### AVAILABLE DATA ###

Lemma find_order_app chain1 chain2 oid :
  oid ∉ order_ids chain1 →
  OrderLinkedList.find_order (chain1 ++ chain2) oid
    = (λ j, length chain1 + j) <$> OrderLinkedList.find_order chain2 oid.
Proof.
  unfold order_ids. induction chain1 as [|c chain1 IH]; csimpl; intros Hnot.
  - by destruct (OrderLinkedList.find_order chain2 oid).
  - rewrite elem_of_cons in Hnot.
    destruct (Z.eqb_spec (node_id c) oid); [by destruct Hnot; left|].
    rewrite IH by (intros ?; apply Hnot; by right).
    by destruct (OrderLinkedList.find_order chain2 oid).
Qed.

Lemma find_products_resolve h t ids acc ps :
  ascending (ProductBST.serialize h t) →
  resolve (ProductBST.serialize h t) ids = Some ps →
  ∃ found, find_products h t ids acc = Ok (acc ++ found) ∧
           (λ r, h !!! r) <$> found = ps.
Proof.
  intros Hasc. revert acc ps. induction ids as [|k ids IH]; intros acc ps; simpl.
  - intros [= <-]. exists []. by rewrite app_nil_r.
  - pose proof (search_entry h t k Hasc) as Hs.
    destruct (entry_of k (ProductBST.serialize h t)) as [p|] eqn:Hp; [|done].
    destruct (resolve (ProductBST.serialize h t) ids) as [ps'|] eqn:Hps; [|done].
    intros [= <-].
    destruct (ProductBST.search h t k) as [|d l r]; [done|].
    destruct Hs as [_ [= Hd]].
    destruct (IH (acc ++ [d]) ps' eq_refl) as (found & -> & Hfound).
    exists (d :: found). rewrite <-app_assoc. split; [done|].
    csimpl. by rewrite Hfound, Hd.
Qed.

Lemma find_products_raise h t ids acc e :
  find_products h t ids acc = Raise e → status_code e = 404%Z.
Proof.
  revert acc. induction ids as [|k ids IH]; intros acc; simpl; [done|].
  destruct (ProductBST.search h t k); [by intros [= <-]|apply IH].
Qed.

Lemma fmap_alter_insert {A B} (f : A → B) (g : A → A) (l : list A) i x :
  l !! i = Some x → f <$> alter g i l = <[i := f (g x)]> (f <$> l).
Proof.
  revert i. induction l as [|y l IH]; intros [|i]; csimpl; try done.
  - by intros [= ->].
  - intros Hi. f_equal. by apply IH.
Qed.

Lemma filter_alter_same_id h (f : OrderNode → OrderNode) chain i oid :
  (∀ n, node_id (f n) = node_id n) →
  (∀ n, chain !! i = Some n → node_id n = oid) →
  List.filter (λ o, negb (order_with_id oid o))
      (OrderLinkedList.list_all h (alter f i chain))
    = List.filter (λ o, negb (order_with_id oid o)) (OrderLinkedList.list_all h chain).
Proof.
  intros Hf. unfold OrderLinkedList.list_all, order_with_id.
  revert i. induction chain as [|c chain IH]; intros [|i] Hi; csimpl; try done.
  - rewrite Hf, (Hi c eq_refl). by rewrite Z.eqb_refl.
  - destruct (negb _); [f_equal|]; by apply IH.
Qed.

Lemma update_order_others h chain oid st ps :
  List.filter (λ o, negb (order_with_id oid o))
      (OrderLinkedList.list_all h (OrderLinkedList.update_order h chain oid st ps).1)
    = List.filter (λ o, negb (order_with_id oid o)) (OrderLinkedList.list_all h chain).
Proof.
  unfold OrderLinkedList.update_order.
  destruct (OrderLinkedList.find_order chain oid) as [i|] eqn:Hfind; [|done].
  destruct (find_order_Some _ _ _ Hfind) as (n & Hn & Hid). simpl.
  assert (∀ n', chain !! i = Some n' → node_id n' = oid) as Hat by congruence.
  assert (List.filter (λ o, negb (order_with_id oid o))
      (OrderLinkedList.list_all h
        match st with
        | Some s => if truthy_str s then alter (set_status s) i chain else chain
        | None => chain
        end)
    = List.filter (λ o, negb (order_with_id oid o)) (OrderLinkedList.list_all h chain))
    as Hst.
  { destruct st as [s|]; [|done]. destruct (truthy_str s); [|done].
    by apply filter_alter_same_id. }
  destruct ps as [l|]; [|done]. destruct (truthy_list l); [|done].
  rewrite <-Hst. apply filter_alter_same_id; [done|].
  intros n'. destruct st as [s|]; [|apply Hat]. destruct (truthy_str s); [|apply Hat].
  rewrite list_lookup_alter_eq, Hn. by intros [= <-].
Qed.

Lemma delete_order_others h chain oid :
  List.filter (λ o, negb (order_with_id oid o))
      (OrderLinkedList.list_all h (OrderLinkedList.delete_order chain oid).1)
    = List.filter (λ o, negb (order_with_id oid o)) (OrderLinkedList.list_all h chain).
Proof.
  pose proof (delete_order_split chain oid) as Hd.
  destruct (OrderLinkedList.find_order chain oid) as [i|]; [|by rewrite Hd].
  destruct Hd as (before & n & after & -> & _ & Hid & _ & ->). simpl.
  assert (order_with_id oid (OrderLinkedList.to_dict h n) = true) as Hn.
  { unfold order_with_id. simpl. by rewrite Hid, Z.eqb_refl. }
  unfold OrderLinkedList.list_all. rewrite !fmap_app. csimpl.
  rewrite !List.filter_app. cbn [List.filter]. by rewrite Hn.
Qed.
End OrderRequests.
(** * Platform adapters of sociallagos: Facebook and Instagram

    A shallow embedding of [src/lib/social/platforms/facebook.platform.ts]
    and [src/lib/social/platforms/instagram.platform.ts], and the properties
    of the adapter layer stated over it.

    Conventions of the embedding.
    - Provider payloads are untyped in the source ([await res.json()] is
      [any]), so they are JavaScript values here; property reads, optional
      chaining, [??] and truthiness follow JavaScript, and a [typeof] test
      is a match on the constructor.
    - Numbers are IEEE 754 binary64 values, the primitive floats of Rocq:
      [+], [*], [/], [>] and [===] on numbers are the operations of
      [PrimFloat], with their rounding, infinities, signed zeros and [NaN].
    - The conversions of the language are partial where JavaScript raises:
      [ToPrimitive] of a payload object with an own [toString] key is a
      [TypeError], in a template literal, under [+], [*] and [>], and in a
      computed property key alike.  The runtime's [Number::toString] and
      [StringToNumber] are fields of the environment.
    - Strings are byte strings (UTF-8).
    - An [async] method is a state-and-exception computation over the list of
      HTTP requests issued so far and the console; the provider is a function
      from the requests seen so far and the current request to a reply. *)

From Stdlib Require Import ZArith Ascii String.
From Stdlib.Strings Require Import Byte.
From Stdlib.Floats Require Import PrimFloat SpecFloat FloatOps.
From stdpp Require Import base strings list gmap pretty.

Set Warnings "-register-all".
Open Scope string_scope.
Open Scope Z_scope.

(** ** JavaScript values *)

(** The fields of [VObj] are the own properties of the object in the order
    [Object.values] visits them, each key once. *)
Inductive value :=
| VUndef
| VNull
| VBool (b : bool)
| VNum (n : float)
| VStr (s : string)
| VArr (items : list value)
| VObj (fields : list (string * value)).

(** Exceptions an adapter call can end with.  [PlatformError] is the class of
    [@/lib/utils/errors], recorded by its constructor arguments
    [(platform, message, details)]; [details] is [VUndef] where the source
    passes two arguments.  [FetchError] is a rejected [fetch] or
    [res.json()]. *)
Inductive exn :=
| PlatformError (platform : string) (message : value) (details : value)
| TypeError
| FetchError (reason : string).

###

§ DIRECTIONS
Return each full line of the entries that contains the word "toString".

§ TASK OUTPUT
      [ToPrimitive] of a payload object with an own [toString] key is a
      computed property key alike.  The runtime's [Number::toString] and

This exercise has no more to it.